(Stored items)
........
(** * fixchain.Fixer: the worker pool of the chain fixer

    A model of [fixchain/fixer.go].  The Go file is concurrent: a pool of
    goroutines ([fixServer]) receives tasks from the channel [toFix], client
    goroutines call [QueueChain] and [Wait], and a reporter goroutine prints
    the counters on every tick.  Channel operations, [sync/atomic] adds and
    [sync.WaitGroup] operations are synchronising operations of the Go memory
    model, so the program is modelled as an interleaving of atomic steps: a
    labelled, executable step function on a state that holds the [Fixer]
    struct, the program counter and locals of every goroutine, and the heap
    of [x509.CertPool] objects. *)

From stdpp Require Import base decidable list strings numbers pretty.

Local Open Scope Z_scope.

(** ** Collaborators from package x509 *)

(** [x509.Certificate]: an opaque parsed value whose identity is its raw
    encoding ([Certificate.Equal] compares [Raw]). *)
Record Certificate := { Raw : list Byte.byte }.

#[global] Instance byte_eq_dec : EqDecision Byte.byte := Byte.byte_eq_dec.

#[global] Instance Certificate_eq_dec : EqDecision Certificate.
Proof. solve_decision. Defined.

(** [type ExtKeyUsage int]; [ExtKeyUsageAny] is the first constant of its
    [iota] block. *)
Definition ExtKeyUsage := Z.
Definition ExtKeyUsageAny : ExtKeyUsage := 0.

(** Modelled from the spec: [x509.CertPool], [x509.NewCertPool] and
    [CertPool.AddCert] are declared outside fixer.go.  The intermediate set
    is an ordered, duplicate-free collection of certificates; a certificate
    is added "only if it is not already present". *)
Record CertPool := { pool_certs : list Certificate }.

Definition NewCertPool : CertPool := {| pool_certs := [] |}.

Definition AddCert (cert : Certificate) (s : CertPool) : CertPool :=
  if decide (cert ∈ pool_certs s) then s
  else {| pool_certs := pool_certs s ++ [cert] |}.

(** A [*x509.CertPool]: [None] is the nil pointer, [Some a] the object at
    index [a] of the heap of pools. *)
Definition ptr := option nat.

(** [x509.VerifyOptions], the fields that [QueueChain] sets; the others keep
    their zero value. *)
Record VerifyOptions := {
  Intermediates : ptr;
  Roots : ptr;
  DisableTimeChecks : bool;
  KeyUsages : list ExtKeyUsage;
}.

(** ** Types of package fixchain used by fixer.go *)

(** [DedupedChain] is declared outside fixer.go; [QueueChain] reads its
    field [certs], the candidate chain. *)
Record DedupedChain := { certs : list Certificate }.

(** Modelled from the spec: [FixError] is declared outside fixer.go; it is a
    "structured failure record capturing the leaf certificate, the chain
    state at the point of failure, and a classification of what went
    wrong". *)
Record FixError := {
  fe_type : Z;
  fe_cert : Certificate;
  fe_chain : list Certificate;
}.

(** [toFix], the task, with the fields of the literal at line 48.  Its
    field [fixer] always points to the one [Fixer] of the state and is left
    out. *)
Record toFix := {
  cert : Certificate;
  chain : DedupedChain;
  opts : VerifyOptions;
}.

(** ** The Fixer struct *)

(** A Go channel of [*toFix]: capacity, buffered values (oldest first) and
    the closed flag. *)
Record Chan := {
  cap : nat;
  buf : list toFix;
  closed : bool;
}.

(** [make(chan *toFix)] is [make_chan 0]. *)
Definition make_chan (n : nat) : Chan :=
  {| cap := n; buf := []; closed := false |}.

(** The six [uint] counters of the struct (lines 20-25). *)
Record Counters := {
  reconstructed : Z;
  notReconstructed : Z;
  fixed : Z;
  notFixed : Z;
  skipped : Z;
  alreadyDone : Z;
}.

Definition zero_counters : Counters :=
  {| reconstructed := 0; notReconstructed := 0; fixed := 0;
     notFixed := 0; skipped := 0; alreadyDone := 0 |}.

(** The egress channels [chains] and [errors] belong to the caller, who
    also runs their receivers and does not close them while workers run.
    Each is modelled by the sequence of values sent on it so far; a value
    is tagged with the number of the task it was sent for (the tag is ghost
    state).  A send that has to wait for the caller is a step not yet
    taken.  The fields [cache] and [done] are only handed on to
    [handleChain] and are left out. *)
Record Fixer := {
  toFixC : Chan;
  chains : list (nat * list Certificate);
  active : Z;
  stats : Counters;
  wg : Z;
  errors : list (nat * FixError);
}.

(** ** Goroutines *)

(** Program counter and locals of one [fixServer] goroutine.  [id] is the
    (ghost) number of the task it holds. *)
Inductive wstate :=
| AtRange                                   (* line 60, waiting to receive *)
| AtInc (id : nat) (tf : toFix)             (* line 61 *)
| AtHandle (id : nat) (tf : toFix)          (* line 62 *)
| AtSendErr (id : nat) (chs : list (list Certificate)) (ferr : FixError)
                                            (* line 64 *)
| AtSendChain (id : nat) (chs rest : list (list Certificate))
                                            (* line 67, [rest] still to send *)
| AtDec (id : nat) (chs : list (list Certificate)) (ferr : option FixError)
                                            (* line 70 *)
| AtDefer                                   (* loop left, line 58 pending *)
| Exited.

(** The goroutine that calls [Wait]. *)
Inductive wait_state := NotCalled | Waiting | Returned.

Record State := {
  fx : Fixer;
  heap : list CertPool;
  senders : list toFix;          (* callers of QueueChain at line 48 *)
  workers : list wstate;
  waiter : wait_state;
  ticker : option Z;             (* period of the running ticker, in ns *)
  logged : list string;          (* lines printed by logStats *)
  created : list toFix;          (* ghost: every task ever built *)
  next_id : nat;                 (* ghost: number of tasks dequeued *)
  finished : list (nat * (list (list Certificate) * option FixError));
                                 (* ghost: completed tasks, with the result
                                    of handleChain *)
}.

Inductive outcome :=
| Next (s : State)
| Blocked
| Panic (msg : string).
(** C2 (idempotency short circuit).  Take any host, any platform and any
    state in which the probe for that platform succeeds and names a path that
    exists.  Then the iteration of the provisioning loop for this platform
    ends normally after the probe: the file system is the one the probe
    left, and the trace is extended by the probe and the message "already
    installed" alone, so no repository is built, no [dnf] command is run, no
    process is started and nothing is copied.  With the configured list of
    platforms, which holds this one platform, the whole loop does the same. *)
Theorem idempotency_short_circuit :
  forall (h : host) (platform : string) (st : state) (root' : node) (out : string),
    let cmdline := probe_cmdline rtlib_default (Some platform) (PLATFORM_SUFFIX st) in
    let st' := with_event (with_event (with_fs st root') (EvRun cmdline None 0))
                 (EvPrint ("compiler-rt for " ++ platform ++ " already installed.")) in
    exec h cmdline None (fs st) = (root', 0%Z, out) ->
    path_exists root' (getcwd h) (abspath (getcwd h) (strip out)) = true ->
    install_platform h platform st = (inr tt, st')
    /\ fs st' = root'
    /\ trace st' = trace st ++ [EvRun cmdline None 0;
                                EvPrint ("compiler-rt for " ++ platform
                                         ++ " already installed.")]
    /\ (TARGET_PLATFORMS = [platform] ->
        install_alt_platforms_rtlib h st = (inr tt, st')).
Proof.
  intros h platform st root' out cmdline st' E Hex.
  assert (Hbody : install_platform h platform st = (inr tt, st')).
  { unfold install_platform.
    rewrite (bind_ok _ _ st _ _
               (get_libgcc_path_ok h rtlib_default (Some platform) st root' out E)).
    unfold bind at 1. unfold ask. cbn [fs with_fs with_event].
    rewrite Hex. reflexivity. }
  repeat split.
  - exact Hbody.
  - cbn. now rewrite <- app_assoc.
  - intros HT. unfold install_alt_platforms_rtlib. rewrite HT. cbn [for_each].
    rewrite (bind_ok _ _ st tt st' Hbody). reflexivity.
Qed.

Lemma idempotency_short_circuit_witness :
  exists st', install_platform sample_host "x86_64" provisioned_state = (inr tt, st')
              /\ fs st' = fs provisioned_state.
Proof.
  destruct (idempotency_short_circuit sample_host "x86_64" provisioned_state
              (fs provisioned_state)
              ("/usr/lib64/clang/17/lib/x86_64-redhat-linux-gnu/libclang_rt.builtins.a"
               ++ nl)%string) as [H [Hfs _]].
  - vm_compute. reflexivity.
  - vm_compute. reflexivity.
  - eexists. split; [exact H|exact Hfs].
Defined.

(** ** The two-stage extraction *)

(** every way the extraction can end once its directory is made: both
    children are started, [cpio] is waited for first, then [rpm2cpio]; the
    exit code of [rpm2cpio] decides, the one of [cpio] is not looked at *)
Lemma extract_outcome h rpm extractdir st root1 :
  makedirs (fs st) (getcwd h) extractdir = inr root1 ->
  isdir root1 (getcwd h) extractdir = true ->
  let p1 := rpm2cpio_proc rpm in
  let p2 := cpio_proc rpm extractdir in
  let root2 := fst (child h p2 root1) in
  let rc2 := snd (child h p2 root1) in
  let root3 := fst (child h p1 root2) in
  let rc1 := snd (child h p1 root2) in
  extract h (Some rpm) extractdir st
  = (if Z.eqb rc1 0 then inr tt
     else inl (CalledProcessError rc1 [("rpm2cpio " ++ rpm)%string]),
     {| fs := root3; PLATFORM_SUFFIX := PLATFORM_SUFFIX st;
        trace := trace st ++ [EvPopen p1; EvPopen p2; EvWait p2 rc2; EvWait p1 rc1] |}).
Proof.
  intros Hmk Hdir p1 p2 root2 rc2 root3 rc1.
  subst root3 rc1 root2 rc2 p1 p2. unfold rpm2cpio_proc, cpio_proc.
  unfold extract, popen_cm, Popen, bind, update, emit, ret, ask, wait, raise.
  cbn [fold_right]. rewrite Hmk.
  cbv beta iota zeta delta [option_map args fs with_fs with_event PLATFORM_SUFFIX trace].
  rewrite Hdir.
  cbv beta iota zeta delta [option_map args fs with_fs with_event PLATFORM_SUFFIX trace].
  destruct (child h _ root1) as [r2 c2].
  cbv beta iota zeta delta [fst snd andb fs with_fs with_event PLATFORM_SUFFIX trace].
  destruct (child h _ r2) as [r3 c1].
  cbv beta iota zeta delta [fst snd andb fs with_fs with_event PLATFORM_SUFFIX trace].
  destruct (Z.eqb c1 0); cbn [negb]; rewrite <- !app_assoc; reflexivity.
Qed.

(** C6 (two-stage exit checking), evaluated where it fails.  On a host whose
    [cpio] exits with code 2 while [rpm2cpio] exits with 0, the extraction
    step ends normally: the exit code of [cpio] is waited for and recorded,
    and not looked at, because the inner [popen_cm] is called without
    [check=True].  Lemma [extract_outcome] above gives every outcome: both
    children are waited for, and [rpm2cpio] alone decides. *)
Theorem cpio_failure_goes_unnoticed :
  exists st',
    extract cpio_fails_host (Some sample_rpm) (extractdir cpio_fails_host "x86_64")
            sample_fetched = (inr tt, st')
    /\ In (EvWait (cpio_proc sample_rpm (extractdir cpio_fails_host "x86_64")) 2)
          (trace st').
Proof.
  eexists. split.
  - vm_compute. reflexivity.
  - vm_compute. auto 10.
Qed.

(** ** The platform suffix *)

Lemma find_dash_strip s : forall i,
  find "-" s = Some i -> drop (i + 1) s = strip_through "-" s.
Proof.
  induction s as [|c r IH]; intros i; cbn [find startswith]; [discriminate|].
  rewrite andb_true_r, Ascii.eqb_sym. cbn [strip_through].
  destruct (Ascii.eqb c "-").
  - now intros [= <-].
  - destruct (find "-" r) as [j|]; [|discriminate].
    intros [= <-]. cbn [Nat.add drop]. now apply IH.
Qed.

Lemma split_dash_second s x :
  nth_error (split_maxsplit1 "-" s) 1 = Some x -> x = strip_through "-" s.
Proof.
  unfold split_maxsplit1. destruct (find "-" s) as [i|] eqn:F; [|discriminate].
  cbn. intros [= <-]. now apply find_dash_strip.
Qed.

Lemma find_dir_found triplet extractdir dirname dirnames d :
  find_dir triplet extractdir dirname dirnames = Some d ->
  In triplet dirnames /\ d = join3 extractdir dirname triplet.
Proof.
  induction dirnames as [|idir rest IH]; cbn [find_dir]; [discriminate|].
  destruct (String.eqb_spec idir triplet) as [->|_].
  - intros [= <-]. split; [now left|reflexivity].
  - intros H. destruct (IH H). split; [now right|assumption].
Qed.

Lemma find_libgcc_dir_found triplet extractdir triples d :
  find_libgcc_dir triplet extractdir triples = Some d ->
  exists dirname dirnames filenames,
    In (dirname, dirnames, filenames) triples /\ In triplet dirnames
    /\ d = join3 extractdir dirname triplet.
Proof.
  induction triples as [|[[dirname dirnames] filenames] rest IH];
    cbn [find_libgcc_dir]; [discriminate|].
  destruct (find_dir triplet extractdir dirname dirnames) as [d'|] eqn:F.
  - intros [= <-]. apply find_dir_found in F as [Hin ->].
    exists dirname, dirnames, filenames. split; [now left|auto].
  - intros H. destruct (IH H) as [dn [dns [fns [Hin [Hin' ->]]]]].
    exists dn, dns, fns. split; [now right|auto].
Qed.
........
## TASK TO CARRY OUT:
Taking the entries above, print exactly the lines starting at the line with "created : list" and ending at the line with "(msg : string).", both included.

## OUTPUT FOR THIS TASK:
  created : list toFix;          (* ghost: every task ever built *)
  next_id : nat;                 (* ghost: number of tasks dequeued *)
  finished : list (nat * (list (list Certificate) * option FixError));
                                 (* ghost: completed tasks, with the result
                                    of handleChain *)
}.

Inductive outcome :=
| Next (s : State)
| Blocked
| Panic (msg : string).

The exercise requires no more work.